*** Opening of SUPPLIED INFORMATION ***

Lemma final_result_persists_session_witness :
  let c := {| s_id := "session_1"; s_name := "Meeting 1"; s_startTime := 1;
              s_endTime := 1; s_transcript := []; s_language := "en-US" |} in
  let st := setCurrentSession (Some c) initialState in
  let st' := onResultSlot (Some c) 100 100 (finalResult "hello") st in
  exists s, currentSession st' = Some s /\ getSession (s_id s) st' = Some s.
Proof.
  intros c st st'. eexists. split; [reflexivity|].
  apply (final_result_persists_session c 100 100 (finalResult "hello") st eq_refl).
  reflexivity.
Defined.

End HandlersAndStore.

(** ** Further properties: the controls of [useCaptions] *)

Section Controls.

Import Captions CaptionControls JsText Notions Spec.

(** X15.  Stopping saves the current session, so that loading it by
    its id afterwards restores it as the current session and puts its
    transcript on display, whether or not [stop()] throws; stopping
    does not change the display or the session.  Pausing saves
    nothing: the store is as before. *)
Theorem stop_then_load (stopThrows : bool) (s : CaptionSession) (st : State) :
  currentSession st = Some s ->
  let stopped := stopListening stopThrows st in
  let loaded := loadSession (s_id s) stopped in
  transcript stopped = transcript st /\
  currentSession stopped = Some s /\
  currentSession loaded = Some s /\
  transcript loaded = s_transcript s /\
  storage (pauseListening st) = storage st.
Proof.
  intros Hs stopped loaded.
  assert (Hc : currentSession
                 (if recognitionRef st && isListening st
                  then if stopThrows then setIsListening false st else st
                  else st) = Some s).
  { destruct (recognitionRef st && isListening st), stopThrows; exact Hs. }
  assert (Hg : getSession (s_id s) stopped = Some s).
  { subst stopped. unfold stopListening. rewrite Hc.
    unfold getSession, saveSession. simpl. apply lookup_insert_eq. }
  split; [|split; [|split; [|split]]].
  - subst stopped. unfold stopListening. rewrite Hc.
    destruct (recognitionRef st && isListening st), stopThrows; reflexivity.
  - subst stopped. unfold stopListening. rewrite Hc. simpl. exact Hc.
  - subst loaded. unfold loadSession. rewrite Hg. reflexivity.
  - subst loaded. unfold loadSession. rewrite Hg. reflexivity.
  - unfold pauseListening. destruct (recognitionRef st && isListening st); reflexivity.
Qed.

Lemma stop_then_load_witness :
  let st := state (run initialHook
                     [EffectRuns secureBrowser; StartListening (startEnvAt 1000 Started);
                      OnStart 1001;
                      OnResult 1100 1100 (oneSlot (finalResult "hello everyone"))]) in
  map text (transcript st) = ["hello everyone"] /\
  transcript (loadSession "session_1000" (stopListening false st)) = [].
Proof.
  intros st. split; [vm_compute; reflexivity|].
  destruct (stop_then_load false (newSession (startEnvAt 1000 Started)) st)
    as (_ & _ & _ & H & _); [vm_compute; reflexivity|].
  exact H.
Defined.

*** Close of SUPPLIED INFORMATION ***

WORK REQUEST.
A verbatim transcription is needed of the lines above, starting at the line with "s_startTime := 1;" and ending at the line with "let st := setCurrentSession", both included, and of nothing else.

THE ANSWER.
  let c := {| s_id := "session_1"; s_name := "Meeting 1"; s_startTime := 1;
              s_endTime := 1; s_transcript := []; s_language := "en-US" |} in
  let st := setCurrentSession (Some c) initialState in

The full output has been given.